Cell therapy is the transfer of intact, live cells into a patient to help lessen or cure a disease. The most common and simple type of cell therapy is a blood transfusion. Other commonly known cell therapies include red and white blood cell transfusions and bone marrow transplants.
CELL THERAPIES
Autologous vs. allogeneic cell therapies
When the cells that are used for the therapy originate from the patient, it is referred to as an 'autologous' cell therapy. When the cells that are used for the therapy originate from a donor, it is referred to as an 'allogeneic' cell therapy.
Chimeric's diversified portfolio that includes first in class autologous CAR T cell therapies and best in class allogeneic NK cell therapies.
AUTOLOGOUS THERAPIES
(Personalised)
ALLOGENEIC THERAPIES
(Off The Shelf)
CAR T EXPLAINED
What is an autologous CAR T cell therapy?

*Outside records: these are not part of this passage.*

(* ===== verification/Sim.v ===== *)
(** * The paging simulator: pagetable.c, swap.c and vsystem.c

    src/legacy/OldPageTable/experiment/pagetable.c (the two-level table, the
    core map and [find_physpage]), [swap_pagein] and [swap_pageout] of swap.c,
    and [access_mem], [replay_trace] and [main] of ../vsystem.c. The
    remote memory calls of swap.c come from a client library that is not in
    the repository: they are the class [Swap]. *)

From Stdlib Require Import Ascii String.
From S2P Require Import Prelude Bytes SimLru SimAlgs.
Open Scope Z_scope.

Definition SIMPAGESIZE : Z := 4096.
Definition PG_VALID : Z := 1.
Definition PG_DIRTY : Z := 2.
Definition PG_REF : Z := 4.
Definition PG_ONSWAP : Z := 8.
Definition INVALID_SWAP : Z := -1.
Definition VALID_SWAP : Z := 1.
Definition PGDIR_SHIFT : Z := 24.
Definition PTRS_PER_PGDIR : Z := 4096.
Definition PTRS_PER_PGTBL : Z := 4096.
Definition PGTBL_MASK : Z := PTRS_PER_PGTBL - 1.
(** The result is an [unsigned]. *)
Definition PGDIR_INDEX (x : Z) : Z := u32 (Z.shiftr x PGDIR_SHIFT).
Definition PGTBL_INDEX (x : Z) : Z := Z.land (Z.shiftr x PAGE_SHIFT) PGTBL_MASK.

(** [pgtbl_entry_t]; the fields of [swap_off] are inlined. *)
Record pte := Pte { p_frame : Z; swap_info : Z; r_addr : list Z; timestamp : Z }.
(** A pointer to an entry: the index of its table and its own. *)
Definition pte_ptr : Type := Z * Z.
Record frame := Frame { in_use : bool; f_pte : option pte_ptr; f_vaddr : Z }.

(** The client library behind swap.c, on its own state [D]. *)
Class Swap (D : Type) := {
  allocateRemoteMem : M D (list Z);
  getRemoteMem : list Z → M D (list Z);
  writeRemoteMem : list Z → list Z → M D unit;
}.

Record sim (D : Type) := Sim {
  pgdir : list (option (list pte));
  coremap : list frame;
  physmem : list Z;
  hit_count : Z;
  miss_count : Z;
  ref_count : Z;
  evict_clean_count : Z;
  evict_dirty_count : Z;
  alg : algs;
  net : D;
}.
Arguments Sim {D}. Arguments pgdir {D}. Arguments coremap {D}. Arguments physmem {D}.
Arguments hit_count {D}. Arguments miss_count {D}. Arguments ref_count {D}.
Arguments evict_clean_count {D}. Arguments evict_dirty_count {D}. Arguments alg {D}. Arguments net {D}.

Section sim.
Context {D : Type} `{Swap D}.
Implicit Types (s : sim D).

Definition put_pgdir x s : sim D :=
  Sim x (coremap s) (physmem s) (hit_count s) (miss_count s) (ref_count s) (evict_clean_count s) (evict_dirty_count s) (alg s) (net s).
Definition put_coremap x s : sim D :=
  Sim (pgdir s) x (physmem s) (hit_count s) (miss_count s) (ref_count s) (evict_clean_count s) (evict_dirty_count s) (alg s) (net s).
Definition put_physmem x s : sim D :=
  Sim (pgdir s) (coremap s) x (hit_count s) (miss_count s) (ref_count s) (evict_clean_count s) (evict_dirty_count s) (alg s) (net s).
Definition put_hits x s : sim D :=
  Sim (pgdir s) (coremap s) (physmem s) x (miss_count s) (ref_count s) (evict_clean_count s) (evict_dirty_count s) (alg s) (net s).
Definition put_misses x s : sim D :=
  Sim (pgdir s) (coremap s) (physmem s) (hit_count s) x (ref_count s) (evict_clean_count s) (evict_dirty_count s) (alg s) (net s).
Definition put_refs x s : sim D :=
  Sim (pgdir s) (coremap s) (physmem s) (hit_count s) (miss_count s) x (evict_clean_count s) (evict_dirty_count s) (alg s) (net s).
Definition put_clean x s : sim D :=
  Sim (pgdir s) (coremap s) (physmem s) (hit_count s) (miss_count s) (ref_count s) x (evict_dirty_count s) (alg s) (net s).
Definition put_dirty x s : sim D :=
  Sim (pgdir s) (coremap s) (physmem s) (hit_count s) (miss_count s) (ref_count s) (evict_clean_count s) x (alg s) (net s).
Definition put_alg x s : sim D :=
  Sim (pgdir s) (coremap s) (physmem s) (hit_count s) (miss_count s) (ref_count s) (evict_clean_count s) (evict_dirty_count s) x (net s).
Definition put_net x s : sim D :=
  Sim (pgdir s) (coremap s) (physmem s) (hit_count s) (miss_count s) (ref_count s) (evict_clean_count s) (evict_dirty_count s) (alg s) x.

(** [count++] on an [int]. *)
Definition incr (get : sim D → Z) (put : Z → sim D → sim D) : M (sim D) unit :=
  x ← gets get;
  guard_or (x <? 2 ^ 31 - 1) Overflow;;
  modify (put (x + 1)).

(** ** Page table entries *)

Definition load_pte (p : pte_ptr) : M (sim D) pte :=
  t ← aload pgdir p.1;
  match t with
  | Some t => aload (λ _, t) p.2
  | None => err NullDeref
  end.
Definition store_pte (p : pte_ptr) (f : pte → pte) : M (sim D) unit :=
  t ← aload pgdir p.1;
  match t with
  | Some t =>
      e ← aload (λ _, t) p.2;
      astore pgdir put_pgdir p.1 (Some (upd t p.2 (f e)))
  | None => err NullDeref
  end.
Definition set_flag (k : Z) (e : pte) : pte :=
  Pte (Z.lor (p_frame e) k) (swap_info e) (r_addr e) (timestamp e).
(** [frame &= ~k] *)
Definition clear_flag (k : Z) (e : pte) : pte :=
  Pte (Z.land (p_frame e) (u32 (Z.lnot k))) (swap_info e) (r_addr e) (timestamp e).
Definition set_frame (x : Z) (e : pte) : pte := Pte x (swap_info e) (r_addr e) (timestamp e).
Definition set_swap (i : Z) (a : list Z) (e : pte) : pte := Pte (p_frame e) i a (timestamp e).
Definition flag (k : Z) (e : pte) : bool := negb (Z.land (p_frame e) k =? 0).

(** ** swap.c *)

(** [frame] is unsigned here. *)
Definition swap_pagein (frame : Z) (addr : list Z) : M (sim D) Z :=
  page ← zoom net put_net (getRemoteMem addr);
  m ← gets physmem;
  m ← copy m (u32 (frame * SIMPAGESIZE)) page 0 SIMPAGESIZE;
  modify (put_physmem m);;
  mret 0.
(** [p] is the entry that holds [swap_offset]. *)
Definition swap_pageout (frame : Z) (p : pte_ptr) : M (sim D) Z :=
  e ← load_pte p;
  (if swap_info e =? INVALID_SWAP then
     a ← zoom net put_net allocateRemoteMem;
     store_pte p (set_swap VALID_SWAP a)
   else mret tt);;
  e ← load_pte p;
  guard_or (negb (swap_info e =? INVALID_SWAP)) AssertFail;;
  m ← gets physmem;
  let off := u32 (frame * SIMPAGESIZE) in
  guard_or (off + SIMPAGESIZE <=? len m) OutOfBounds;;
  zoom net put_net (writeRemoteMem (slice m off SIMPAGESIZE) (r_addr e));;
  mret 0.

(** ** pagetable.c *)

Definition init_pagetable : M (sim D) unit :=
  modify (put_pgdir (replicate (Z.to_nat PTRS_PER_PGDIR) None)).
(** [posix_memalign] with success [ok]; [garbage] is what it leaves in the
    fields that are not set. *)
Definition init_second_level (ok : bool) (garbage : pte) : M (sim D) (list pte) :=
  if negb ok then err (Exit 1) else
  mret (replicate (Z.to_nat PTRS_PER_PGTBL) (Pte 0 INVALID_SWAP (r_addr garbage) (timestamp garbage))).
(** The frame number times 4096 as an [int]. *)
Definition frame_offset (frame : Z) : M (sim D) Z :=
  guard_or (frame <? 2 ^ 19) Overflow;;
  mret (frame * SIMPAGESIZE).
Definition init_frame (frame vaddr : Z) : M (sim D) unit :=
  off ← frame_offset frame;
  m ← gets physmem;
  m ← copy m off (replicate (Z.to_nat SIMPAGESIZE) 0) 0 SIMPAGESIZE;
  m ← copy m (off + 4) (le 8 vaddr) 0 8;
  modify (put_physmem m).

(** The first frame that is not in use. *)
Fixpoint find_free (n : nat) (i : Z) : M (sim D) Z :=
  match n with
  | O => mret (-1)
  | S n =>
      f ← aload coremap i;
      if in_use f then find_free n (i + 1) else mret i
  end.
Definition evict_frame (F : functions) : M (sim D) Z :=
  vaddrs ← gets (λ s, f_vaddr <$> coremap s);
  frame ← zoom alg put_alg (evict F vaddrs);
  f ← aload coremap frame;
  match f_pte f with
  | None => err NullDeref
  | Some victim =>
      e ← load_pte victim;
      (if flag PG_DIRTY e then
         swap_pageout frame victim;;
         e ← load_pte victim;
         guard_or (negb (swap_info e =? INVALID_SWAP)) AssertFail;;
         store_pte victim (clear_flag PG_VALID);;
         store_pte victim (set_flag PG_ONSWAP);;
         incr evict_dirty_count put_dirty
       else
         store_pte victim (clear_flag PG_VALID);;
         incr evict_clean_count put_clean);;
      mret frame
  end.
Definition allocate_frame (memsize : Z) (F : functions) (p : pte_ptr) : M (sim D) Z :=
  frame ← find_free (Z.to_nat memsize) 0;
  frame ← (if frame =? -1 then evict_frame F else mret frame);
  f ← aload coremap frame;
  astore coremap put_coremap frame (Frame true (Some p) (f_vaddr f));;
  mret frame.
(** [coremap[frame].vaddr = (vaddr >> PAGE_SHIFT) << PAGE_SHIFT] *)
Definition set_core_vaddr (frame vaddr : Z) : M (sim D) unit :=
  f ← aload coremap frame;
  astore coremap put_coremap frame (Frame (in_use f) (f_pte f) (page_addr vaddr)).

(** The result is the offset of the returned pointer in [physmem]; [ok] and
    [garbage] are what [posix_memalign] does. *)
Definition find_physpage (memsize : Z) (F : functions) (ok : bool) (garbage : pte) (vaddr type : Z) : M (sim D) Z :=
  let idx := PGDIR_INDEX vaddr in
  t ← aload pgdir idx;
  match t with
  | None => t ← init_second_level ok garbage; astore pgdir put_pgdir idx (Some t)
  | Some _ => mret tt
  end;;
  let p := (idx, PGTBL_INDEX vaddr) in
  e ← load_pte p;
  (if negb (flag PG_VALID e) && negb (flag PG_ONSWAP e) then
     incr miss_count put_misses;;
     frame ← allocate_frame memsize F p;
     off ← frame_offset frame;
     store_pte p (set_frame off);;
     init_frame frame vaddr;;
     store_pte p (set_flag PG_DIRTY);;
     set_core_vaddr frame vaddr
   else if negb (flag PG_VALID e) && flag PG_ONSWAP e then
     incr miss_count put_misses;;
     frame ← allocate_frame memsize F p;
     e ← load_pte p;
     r ← swap_pagein frame (r_addr e);
     guard_or (r =? 0) AssertFail;;
     off ← frame_offset frame;
     store_pte p (set_frame off);;
     store_pte p (clear_flag PG_DIRTY);;
     store_pte p (set_flag PG_ONSWAP);;
     set_core_vaddr frame vaddr
   else incr hit_count put_hits);;
  incr ref_count put_refs;;
  store_pte p (set_flag PG_VALID);;
  store_pte p (set_flag PG_REF);;
  when ((type =? 77) || (type =? 83)) (store_pte p (set_flag PG_DIRTY));;
  e ← load_pte p;
  zoom alg put_alg (ref F (p_frame e));;
  e ← load_pte p;
  mret (u32 (Z.shiftr (p_frame e) PAGE_SHIFT * SIMPAGESIZE)).

(** ** vsystem.c *)

(** The version counter is an [int]; the comparison with the address has no
    effect. *)
Definition access_mem (memsize : Z) (F : functions) (ok : bool) (garbage : pte) (type vaddr : Z) : M (sim D) unit :=
  memptr ← find_physpage memsize F ok garbage vaddr type;
  m ← gets physmem;
  guard_or (memptr + 12 <=? len m) OutOfBounds;;
  when ((type =? 83) || (type =? 77)) (
    let version := s32 (un_le (slice m memptr 4)) in
    guard_or (version <? 2 ^ 31 - 1) Overflow;;
    m ← copy m memptr (le 4 (u32 (version + 1))) 0 4;
    modify (put_physmem m)).
Fixpoint replay_trace (memsize : Z) (F : functions) (ok : bool) (garbage : pte) (l : list (Z * Z)) : M (sim D) unit :=
  match l with
  | [] => mret tt
  | (type, vaddr) :: l =>
      access_mem memsize F ok garbage type vaddr;;
      replay_trace memsize F ok garbage l
  end.
End sim.

(** [strcmp(algs[i].name, replacement_alg) == 0] *)
Fixpoint select_alg (table : list functions) (replacement_alg : string) : option functions :=
  match table with
  | [] => None
  | F :: table => if String.eqb (name F) replacement_alg then Some F else select_alg table replacement_alg
  end.

(** What the environment gives to a run: the results of the allocations and
    of [random()], and the contents of fresh memory and uninitialised
    variables. *)
Record sim_env := SimEnv {
  env_random : Z → Z;
  env_coremap : list frame;
  env_physmem : list Z;
  env_dist : list Z;
  env_memalign : bool;
  env_pte : pte;
  env_type : Z;
  env_opt_vaddr : Z;
}.
(** [main] up to the results it prints. [file] is the content of the trace
    file, [None] when it cannot be opened; [replay_trace] starts with
    [vaddr = 0]. *)
Definition main {D} `{Malloc} `{Swap D} (E : sim_env) (memsize : Z) (replacement_alg : option string)
    (file : option (list string)) (d : D) : res (sim D) unit :=
  match file with
  | None => Err (Exit 1)
  | Some lines =>
      let s := Sim [] (env_coremap E) (env_physmem E) 0 0 0 0 0 algs0 d in
      (init_pagetable;;
       match replacement_alg with
       | None => err (Exit 1)
       | Some a =>
           match select_alg (alg_table memsize (env_random E) file (env_dist E) (env_type E) (env_opt_vaddr E)) a with
           | None => err (Exit 1)
           | Some F =>
               zoom alg put_alg (init F);;
               replay_trace memsize F (env_memalign E) (env_pte E) (accesses lines (env_type E) 0)
           end
       end) s
  end.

Autologous Chimeric Antigen Receptor (CAR) T cell therapy is a type of cell therapy in which a patient’s own T cells are reprogrammed in a laboratory to attack specific cancer cells.
CAR T cell therapies have shown transformative benefit in patients with blood cancers that have not responded or stopped responding to other therapies resulting in global approvals for CAR T cell therapies for certain types of Lymphoma, Leukemia and Multiple Myeloma.
How CAR-T cell therapy workS
01
Leukapheresis
Blood is drawn from a patient and transported to a manufacturer facility
02
Reprogramming
The T cells in the blood are isolated and engineered to express a CAR ( Chimeric Antigen Receptor) that is specifically designed to recognise the patient’s cancer
03
Expansion
The CAR T cells are grown in the lab until there are millions of cells, and then sent back to the patient.
04
Infusion
The CAR T cells are infused into the patient.
05
Finding cancer cells
The infused CAR T cells seek out and attach themselves to the cancer cells.
06
Cancer cell death
Once the CAR T cells have found the cancer cells and attached themselves, they send a message to destroy or kill the cancer cells.